Buenos días. Les comento algunas noticias que pueden leer hoy en la diaria.
La cuestión de la reforma de la seguridad social comenzó a instalarse en la agenda política hace unos años, por el mismo motivo que en los 90: las dificultades del Estado para sostener el sistema.
No se habla de una necesidad urgente de cambios por el bajo nivel de ingresos para gran parte de los llamados pasivos. Predomina la idea de que es inviable plantearnos, por ejemplo, que las jubilaciones y pensiones lleguen en algún momento a garantizar una vida digna. No todos pueden decir, como el expresidente Julio María Sanguinetti, que ahora “vivimos más y vivimos mejor”.
Cabe señalar incluso que la última gran reforma del sistema fue el desenlace de un proceso iniciado cuando, con la reforma constitucional de 1989, se estableció la obligatoriedad de que los reajustes jubilatorios acompañaran, apenas una vez al año, por lo menos la evolución del índice medio de salarios.

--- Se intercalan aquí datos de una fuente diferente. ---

(** C15: The live connection neither multiplies nor leaks. Over any sequence of browser
    events, while the page is mounted there is exactly one thing that keeps its
    statistics coming, a socket or the timer that opens the next one, and the page says
    it is live only if there is a socket that has opened. Once the page is gone no timer
    is left, the last socket is being closed, and from then on nothing the browser does
    opens another connection or changes the statistics. *)
Theorem live_single_connection h :
  rtc live_step mounted h →
  (stopped h = false → (size (sockets h) + size (timers h))%nat = 1%nat)
  ∧ (connected h = true → ∃ s st, sockets h = {[s := st]} ∧ st ≠ CONNECTING)
  ∧ (stopped h = true → timers h = ∅ ∧ (∀ s st, sockets h !! s = Some st → st = CLOSING)
     ∧ ∀ h', rtc live_step h h' → stopped h' = true ∧ created h' = created h ∧ data h' = data h).
Proof.
  intros Hk%live_ok_reachable. split; [|split; [apply Hk|]].
  - intros Hm. destruct (lk_mounted h Hk Hm) as [(s&st&->&->&_)|(t&->&->&_)].
    + by rewrite map_size_singleton, size_empty.
    + by rewrite map_size_empty, size_singleton.
  - intros Hs. split; [by apply lk_stopped|]. split; [intros s st Ho; by eapply single_socket|].
    intros h' Hr. revert Hk Hs. induction Hr as [|x y z Hxy _ IH]; [done|]. intros Hk Hs.
    destruct (stopped_step x y Hk Hs Hxy) as (Hs'&Hc'&Hd'). destruct IH as (?&->&->); [by eapply live_ok_step|done|done].
Qed.
End live.

(** ** The key of a session *)
Section session.
Context `{!UuidText} `{!PgText} `{!InputLib} `{!CronLib} `{!LuaNum} `{!Bodies} `{!Chi}.
Variables (limiter : bool) (adminTokenHash : option bytes) (API_BASE : string).

Abbreviation api_call := (apiFetch limiter adminTokenHash).

(** What a reply makes of the session. *)
Lemma apiFetch_session method path query t c o n w :
  let '(_, (t', _, res)) := api_call method path query t c o (n, w) in
  (res = Err (HttpError 401) ∧ t' = onUnauthorized t) ∨ (res ≠ Err (HttpError 401) ∧ t' = t).
Proof.
  unfold apiFetch, pbind. destruct (fetch _ _ _ _ _ _ _ _ _) as [s [c' [res|]]]; cbn; [|by right].
  destruct (Z.eqb_spec (status res) 401) as [->|Hne]; [by left|]. right. split; [|done].
  destruct (ok (status res)); congruence.
Qed.

Lemma signed_out_view t : AuthGate (onUnauthorized t) = (if tab_ready t then SignInForm else Blank).
Proof. unfold AuthGate, onUnauthorized, setToken, storeToken. cbn. by destruct (tab_storage t); cbn; destruct (tab_ready t). Qed.

(** A request under [/v1] that brings no key is refused at the door. *)
Lemma serve_no_key method path query id c o n w :
  String.eqb method "OPTIONS" = false → chi_route top_routes method path = Found MountV1 id →
  serve limiter adminTokenHash O (mkRequest method path "Bearer " query "" "") c o (n, w)
  = ((n, w), (c, writeError 401 "missing api key")).
Proof. intros Hm Hr. unfold serve. cbn [rq_method rq_path]. by rewrite Hm, Hr. Qed.

(** Texts of printable ASCII, such as API keys. *)
Definition plain (s : string) : bool := forallb (λ b, (33 <=? b) && (b <=? 126))%N (text_bytes s).

Lemma strip_none set l :
  forallb (λ p, match p with x :: _ => negb ((33 <=? x) && (x <=? 126)) | [] => false end)%N set = true →
  forallb (λ b, (33 <=? b) && (b <=? 126))%N l = true → head (omap (λ p, strip_prefix p l) set) = None.
Proof.
  intros Hset Hl. induction set as [|p set IH]; [done|]. cbn in Hset. apply andb_true_iff in Hset as [Hp Hset].
  cbn. replace (strip_prefix p l) with (@None (list N)); [by apply IH|].
  destruct p as [|x p]; [done|]. destruct l as [|y l]; [done|]. cbn in Hl. apply andb_true_iff in Hl as [Hy _].
  cbn. destruct (N.eqb_spec x y) as [->|]; [|done]. by rewrite Hy in Hp.
Qed.

Lemma trim_plain set n l :
  forallb (λ p, match p with x :: _ => negb ((33 <=? x) && (x <=? 126)) | [] => false end)%N set = true →
  forallb (λ b, (33 <=? b) && (b <=? 126))%N l = true → trim_runes set n l = l.
Proof. intros Hset Hl. destruct n; cbn [trim_runes]; [done|]. by rewrite strip_none. Qed.

Lemma text_bytes_back s : text_of_bytes (text_bytes s) = s.
Proof. induction s as [|c s IH]; [done|]. cbn. rewrite ascii_N_embedding. by f_equal. Qed.

Lemma plain_reverse s : plain s = true → forallb (λ b, (33 <=? b) && (b <=? 126))%N (reverse (text_bytes s)) = true.
Proof.
  unfold plain. rewrite !forallb_forall. intros Hall b Hb. apply Hall. apply list_elem_of_In. apply list_elem_of_In in Hb.
  by rewrite elem_of_reverse in Hb.
Qed.

Lemma TrimSpace_plain s : plain s = true → TrimSpace s = s.
Proof.
  intros Hp. unfold TrimSpace. rewrite (trim_plain space_runes) by done.
  rewrite (trim_plain (reverse <$> space_runes)) by (done || by apply plain_reverse). rewrite reverse_involutive. apply text_bytes_back.
Qed.

Lemma js_trim_plain s : plain s = true → js_trim s = s.
Proof.
  intros Hp. unfold js_trim. rewrite (trim_plain js_space_runes) by done.
  rewrite (trim_plain (reverse <$> js_space_runes)) by (done || by apply plain_reverse). rewrite reverse_involutive. apply text_bytes_back.
Qed.

(** The key a page sends is the key the API reads. *)
Lemma bearer_roundtrip key : plain key = true → extractBearerToken ("Bearer " +:+ key) = key.
Proof. intros Hp. unfold extractBearerToken. cbn. by apply TrimSpace_plain. Qed.

Lemma fetch_reached method path auth query c o n w res s' :
  t_fault (o n) = NoFault →
  serve limiter adminTokenHash O (mkRequest method path auth query "" "") c o (S n, t_env (o n) w) = (s', res) →
  fetch limiter adminTokenHash method path auth query c o (n, w) = (s', (fst res, Some (snd res))).
Proof. intros Hf Hs. unfold fetch, pbind at 1, ask, remote. rewrite Hf. by rewrite (pbind_run _ _ _ _ _ _ Hs). Qed.

Lemma apiFetch_refused method path query t c c' msg o n w s' :
  fetch limiter adminTokenHash method path ("Bearer " +:+ default "" (getToken t)) query c o (n, w)
    = (s', (c', Some (writeError 401 msg))) →
  api_call method path query t c o (n, w) = (s', (onUnauthorized t, c', Err (HttpError 401))).
Proof. intros Hs. unfold apiFetch. by rewrite (pbind_run _ _ _ _ _ _ Hs). Qed.
Lemma good_drop_each C0 l : ∀ acc, good C0 (drop_each l acc).
Proof.
  induction l as [|name l IH]; intros acc; cbn [drop_each]; good_walk.
  apply (good_runs C0 t_fault (λ _, drop_stmt name)). intros _ [ps runs] s' a. unfold drop_stmt.
  destruct (ps !! name) as [b|]; intros [= <- _].
  - exists (λ r, negb (within b r)). cbn. apply list_filter_iff. intros r. by destruct (within b r).
  - exists (λ _, true). cbn. by rewrite filter_true.
Qed.

Lemma good_retention C0 retention fuel : good C0 (enforceRetention retention fuel).
Proof.
  unfold enforceRetention, DropJobRunsPartitionsBefore. good_walk; [..|apply good_drop_each]; apply good_prune_loop.
  - apply (good_plain C0 t_fault (λ t, prune_finished_stmt _ _ (t_plan t))); [intros; apply st_prune_finished|].
    intros. by eapply prune_finished_rows.
  - apply (good_plain C0 t_fault (λ t, prune_dead_stmt _ _ (t_plan_ids t))); [intros; apply st_prune_dead|].
    intros. by eapply prune_dead_rows.
Qed.

Lemma good_partitions C0 : good C0 ensurePartitions.
Proof.
  unfold ensurePartitions. good_walk. generalize (date_of a). intros d.
  induction (seqZ 1 (Z.of_nat partitionLookaheadMonths)) as [|i l IH]; cbn [ensure_each]; good_walk.
  apply (good_runs C0 t_fault (λ _, create_stmt _)). intros _ [ps runs] s' u. unfold create_stmt. cbv zeta.
  repeat case_match; intros [= <- _]; exists (λ _, true); cbn; by rewrite filter_true.
Qed.

(** ** Inserting a job *)
Lemma Build_submittable tmpl id tenantID now j : Build tmpl id tenantID now = Ok j → submittable j.
Proof.
  unfold Build. destruct (validate _) as [[]|] eqn:Hv; [|done]. intros [= <-].
  apply validate_Ok in Hv as (_&Hm&_). split; [by left|by split].
Qed.

Lemma submitted_submittable req id tenantID trace now j :
  submitted_job req id tenantID trace now = Ok j → submittable j.
Proof.
  unfold submitted_job. destruct (Build _ _ _ _) as [j0|] eqn:Hb; [|done].
  destruct (Build_submittable _ _ _ _ _ Hb) as (Hs&Ha&Hm). intros [= <-].
  destruct (sub_RunAt req) as [at_|]; [case_match|]; (split; [|by split]); [by right|done..].
Qed.

(** The identifier was drawn at the turn [m], the call is made at the turn [n]. *)
Lemma insert_tracked {B} j (k : result storage_error unit → prog B) C m n w :
  submittable j → ID j = t_uuid (o m) → (m <= n)%nat → (∀ r, good C (k r)) → tracked m C w →
  let s := pbind (on_db (λ t, InsertJob (t_fault t) j)) k o (n, w) in
  tracked (fst (fst s)) C (snd (fst s)).
Proof.
  intros Hsub Hid Hm Hk Hw. cbv zeta. unfold pbind. unfold on_db. rewrite on_run. cbv zeta. apply Hk; [done|].
  eapply tracked_weaken; [| |by apply tracked_insert, tracked_env]; [lia|done].
Qed.

Lemma good_submit limiter tn trace req : good [] (handleSubmitJob limiter tn trace req).
Proof.
  intros C n w _ Hw. unfold handleSubmitJob. destruct req as [req|]; [|done].
  destruct (negb (key_ok _)); [done|]. rewrite !pbind_local.
  destruct (submitted_job _ _ _ _ _) as [j|e] eqn:Hj; [|done].
  pose proof (submitted_submittable _ _ _ _ _ _ Hj) as Hsub. destruct (submitted_job_cols _ _ _ _ _ _ Hj) as [Hid _].
  assert (∀ n' w', (n <= n')%nat → tracked n C w' →
    let s := store_job (tn_ID tn) (sub_IdempotencyKey req) j o (n', w') in
    tracked (fst (fst s)) C (snd (fst s))) as Hstore.
  { intros n' w' Hn Hw'. apply (insert_tracked j _ C n); [done..| |done]. intros r. good_walk. }
  destruct limiter.
  - unfold pbind, on_buckets. rewrite on_run. cbv zeta.
    assert (∀ bs, tracked n C (set_buckets (t_env (o n) w) bs)) as Hw1
      by (intros bs; by apply (tracked_same _ _ (t_env (o n) w)), tracked_env).
    destruct (snd _) as [[]|]; [apply Hstore; [lia|done]| |apply Hstore; [lia|done]].
    cbn. eapply tracked_weaken; [| |apply Hw1]; [lia|done].
  - by apply Hstore.
Qed.

Lemma good_fire_update C0 s now next r : good C0 (fire_update s now next r).
Proof. unfold fire_update. good_walk. Qed.
#[local] Hint Resolve good_fire_update : sluice.

Lemma good_fireSchedule s : good [] (fireSchedule s).
Proof.
  intros C n w _ Hw. unfold fireSchedule. destruct (cron_ok _ && _); [|done]. rewrite !pbind_local. cbv zeta.
  destruct (json_Template _) as [tmpl|]; [|done].
  destruct (Build tmpl _ _ _) as [j0|] eqn:Hb; [|done].
  destruct (Build_job _ _ _ _ _ Hb) as [Hid _].
  apply (insert_tracked _ _ C n n); [by apply (Build_submittable _ _ _ _ _ Hb)|done|done| |done].
  intros r. good_walk.
Qed.

Lemma good_enqueue_each C0 l : good C0 (enqueue_each l).
Proof. induction l as [|j l IH]; cbn [enqueue_each]; good_walk. Qed.
#[local] Hint Resolve good_enqueue_each : sluice.

Lemma good_reconcile C0 fuel : ∀ cursor checked, good C0 (reconcile_loop fuel cursor checked).
Proof. induction fuel as [|fuel IH]; intros cursor checked; cbn [reconcile_loop]; good_walk. Qed.

Lemma good_recover C0 l : good C0 (recover_each l).
Proof. induction l as [|id l IH]; cbn [recover_each]; good_walk. Qed.

Lemma good_expandCron : good [] expandCron.
Proof.
  unfold expandCron. good_walk. induction a as [|s l IH]; cbn [fire_each]; good_walk. apply good_fireSchedule.
Qed.

(** Every loop of a leader. *)
Lemma good_ticks C0 body n : good C0 body → good C0 (ticks body n).
Proof. intros Hb. induction n as [|n IH]; cbn [ticks]; good_walk. Qed.

Lemma good_run_loop retention fuel l n : good [] (run_loop retention fuel l n).
Proof.
  pose proof (good_poll []) as [? ?]. pose proof (good_retention [] retention fuel). pose proof (good_partitions []).
  pose proof good_expandCron. pose proof (good_promoteDead [] fuel). pose proof (good_reconcile [] 11 zero_cursor 0).
  pose proof (good_reap []). pose proof (good_recover []).
  destruct l; cbn [run_loop];
    unfold runDuePoll, runStaleReaper, runDeadLetterPromoter, runQueueDepthExporter, runPendingReconciler,
      runDeadWorkerRecovery, runRetention, runPartitionMaintainer, runCronExpander, reapStaleClaims, reconcilePending,
      recoverDeadWorkerJobs, exportQueueDepths;
    good_walk; apply good_ticks; good_walk.
Qed.

Lemma good_Run C0 lead campaigns : good C0 lead → good C0 (Run lead campaigns).
Proof. intros Hl. induction campaigns as [|[] l IH]; cbn [Run]; good_walk. Qed.

(** ** The worker *)
Lemma good_write C0 f now id run tok out :
  mkClaim id run tok ∈ C0 → good C0 (on_db (λ t, record out (f t) (now t) id run tok)).
Proof.
  intros Hc. unfold record. destruct out.
  - apply (good_plain C0 f (λ t, complete_stmt (now t) id run tok)).
    + intros t s HC. apply (st_complete s (f t) (now t) (mkClaim id run tok)). by apply HC.
    + intros. by eapply complete_rows.
  - apply (good_plain C0 f (λ t, fail_stmt (now t) id run tok errMsg nextRunAt)).
    + intros t s HC. apply (st_fail s (f t) (now t) (mkClaim id run tok)). by apply HC.
    + intros. by eapply fail_rows.
Qed.

Lemma good_retry C0 write n : good C0 write → good C0 (retryRecord write n).
Proof. intros Hw. induction n as [|n IH]; cbn [retryRecord]; good_walk. Qed.

Lemma good_beat C0 id run tok : mkClaim id run tok ∈ C0 → good C0 (heartbeat_tick id tok).
Proof.
  intros Hc. unfold heartbeat_tick. good_walk.
  apply (good_plain C0 t_fault (λ t, extend_stmt id tok (t_now t + HeartbeatTTL))).
  - intros t s HC. apply (st_extend s (t_fault t) (mkClaim id run tok)). by apply HC.
  - intros. by eapply extend_rows.
Qed.
(** C10.  While [databaseService] is [null], [fetchDocuments],
    [deleteDocument] and an [addDocument] with both fields filled return
    at once: no call is made, not even to the console, and the component
    is left exactly as it was. *)
Theorem no_service_no_effect (E : Env) (w : World E) (this : Component) (id : string) :
  databaseService this = None ->
  run E (fetchDocuments this) w = {| result := this; trace := []; final := w |}
  /\ run E (deleteDocument this id) w = {| result := this; trace := []; final := w |}
  /\ (title (newDocument this) <> "" -> content (newDocument this) <> "" ->
      run E (addDocument this) w = {| result := this; trace := []; final := w |}).
Proof.
  intros Hs. unfold fetchDocuments, deleteDocument, addDocument. rewrite Hs.
  split; [done |]. split; [done |].
  intros Ht Hc. by rewrite validation_passes.
Qed.

Lemma no_service_no_effect_witness :
  let this := set_newDocument {| title := "A"; content := "B" |}
                (data "http://localhost:5984/notes") in
  run MemoryStore.env (addDocument this) MemoryStore.empty
    = Build_Run MemoryStore.env Component this [] MemoryStore.empty.
Proof.
  refine (proj2 (proj2
    (no_service_no_effect MemoryStore.env MemoryStore.empty
       (set_newDocument {| title := "A"; content := "B" |}
          (data "http://localhost:5984/notes")) "n1" eq_refl)) _ _);
    simpl; discriminate.
Defined.

(** ** Further properties of the component *)

Lemma trace_bind (E : Env) {A B : Type} (p : Prog A) (f : A -> Prog B) (w : World E) :
  trace (run E (bind p f) w)
    = trace (run E p w) ++ trace (run E (f (result (run E p w))) (final (run E p w))).
Proof. by rewrite run_bind. Qed.

Lemma getAllDocuments_message (E : Env) (w : World E) (service : Service)
    (e : DatabaseError) :
  result (run E (getAllDocuments service) w) = Rejected e ->
  DatabaseService.message e = "Database not initialized"
  \/ DatabaseService.message e = "Failed to fetch documents".
Proof.
  unfold getAllDocuments, handleError, call.
  destruct (db service) as [h |]; simpl.
  - answer. destruct r as [response | error]; simpl; [discriminate |].
    answer. intros [= <-]. by right.
  - answer. intros [= <-]. by left.
Qed.

(** What a refresh leaves behind, when there is a service. *)
Lemma fetchDocuments_result (E : Env) (w : World E) (this : Component)
    (service : Service) :
  databaseService this = Some service ->
  let r := result (run E (fetchDocuments this) w) in
  isLoading r = false
  /\ databaseService r = Some service
  /\ newDocument r = newDocument this
  /\ dbUrl r = dbUrl this
  /\ ((type (status r) = StatusType.success
       /\ message (status r) = pretty (length (documents r)) +:+ " documents loaded")
      \/ (type (status r) = StatusType.error
          /\ documents r = documents this
          /\ (message (status r) = "Database not initialized"
              \/ message (status r) = "Failed to fetch documents"))).
Proof.
  intros Hs. unfold fetchDocuments. rewrite Hs; simpl. rewrite result_bind.
  destruct (result (run E (getAllDocuments service) w)) as [docs | e] eqn:Hr; simpl.
  - repeat (split; [done |]). left. done.
  - repeat (split; [done |]). right.
    repeat (split; [done |]). by apply (getAllDocuments_message E w service).
Qed.

(** A refresh looks at the service and the list only. *)
Lemma fetchDocuments_frame (E : Env) (w : World E) (a b : Component)
    (service : Service) :
  databaseService a = Some service ->
  databaseService b = Some service ->
  documents a = documents b ->
  documents (result (run E (fetchDocuments a) w))
    = documents (result (run E (fetchDocuments b) w))
  /\ status (result (run E (fetchDocuments a) w))
     = status (result (run E (fetchDocuments b) w))
  /\ trace (run E (fetchDocuments a) w) = trace (run E (fetchDocuments b) w)
  /\ newDocument (result (run E (fetchDocuments a) w)) = newDocument a.
Proof.
  intros Ha Hb Hd. unfold fetchDocuments. rewrite Ha, Hb; simpl.
  rewrite !result_bind, !trace_bind.
  destruct (result (run E (getAllDocuments service) w)); simpl; done.
Qed.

Aquella reforma no impuso el mantenimiento del poder de compra de las “pasividades”; sólo dispuso que este no cayera más que el salarial. Pero antes ni eso sucedía, y la nueva norma constitucional fue motivo de que el gobierno presidido por Luis Alberto Lacalle Herrera impulsara, sin éxito, varias iniciativas de reforma mucho más privatizadoras que la que creó en 1996 las administradoras de fondos de ahorro previsional (AFAP).
Tanto en aquella ocasión como en esta, el pensamiento reformista enfatizó la necesidad de que los desembolsos estatales disminuyeran, asumiendo que el factor demográfico complica cada vez más la relación entre ingresos y egresos del sistema, y que no es viable aumentar los porcentajes de aporte de trabajadores y patrones.
Quizá una de las mayores diferencias es que, desde 1996, ganó mucho terreno la noción de que “lo justo” tiene que ver con el ahorro individual, y no con el reparto solidario.
Del anteproyecto presentado ayer a los partidos oficialistas se conocen por ahora sólo algunas grandes líneas destacadas por sus autores, que enfatizan la intención de mejorar las prestaciones más bajas y de llevar a cabo una larga y lenta transición, hasta la plena vigencia del nuevo sistema en 20 años. Pero ya está claro que también aumentaría la edad mínima jubilatoria a 65 años, con algunas excepciones, y se calcularía la prestación a partir de los aportes en los mejores 25 años, de un mínimo de 30 trabajados. Serían cambios impopulares, y el oficialismo no quiere pagar solo su costo político.
De ahí surge la insistencia en que asumir la responsabilidad de esta reforma es un compromiso ético y patriótico, para evitarle problemas a las nuevas generaciones. Se intenta ejercer presión sobre el Frente Amplio (FA), alegando que no votar el proyecto sería una actitud politiquera e irresponsable.
Además, la transición tardaría en comenzar, y en esto hay también un mensaje para el FA: quien gane las próximas elecciones casi no sería afectado por las consecuencias de los cambios durante su período de gobierno.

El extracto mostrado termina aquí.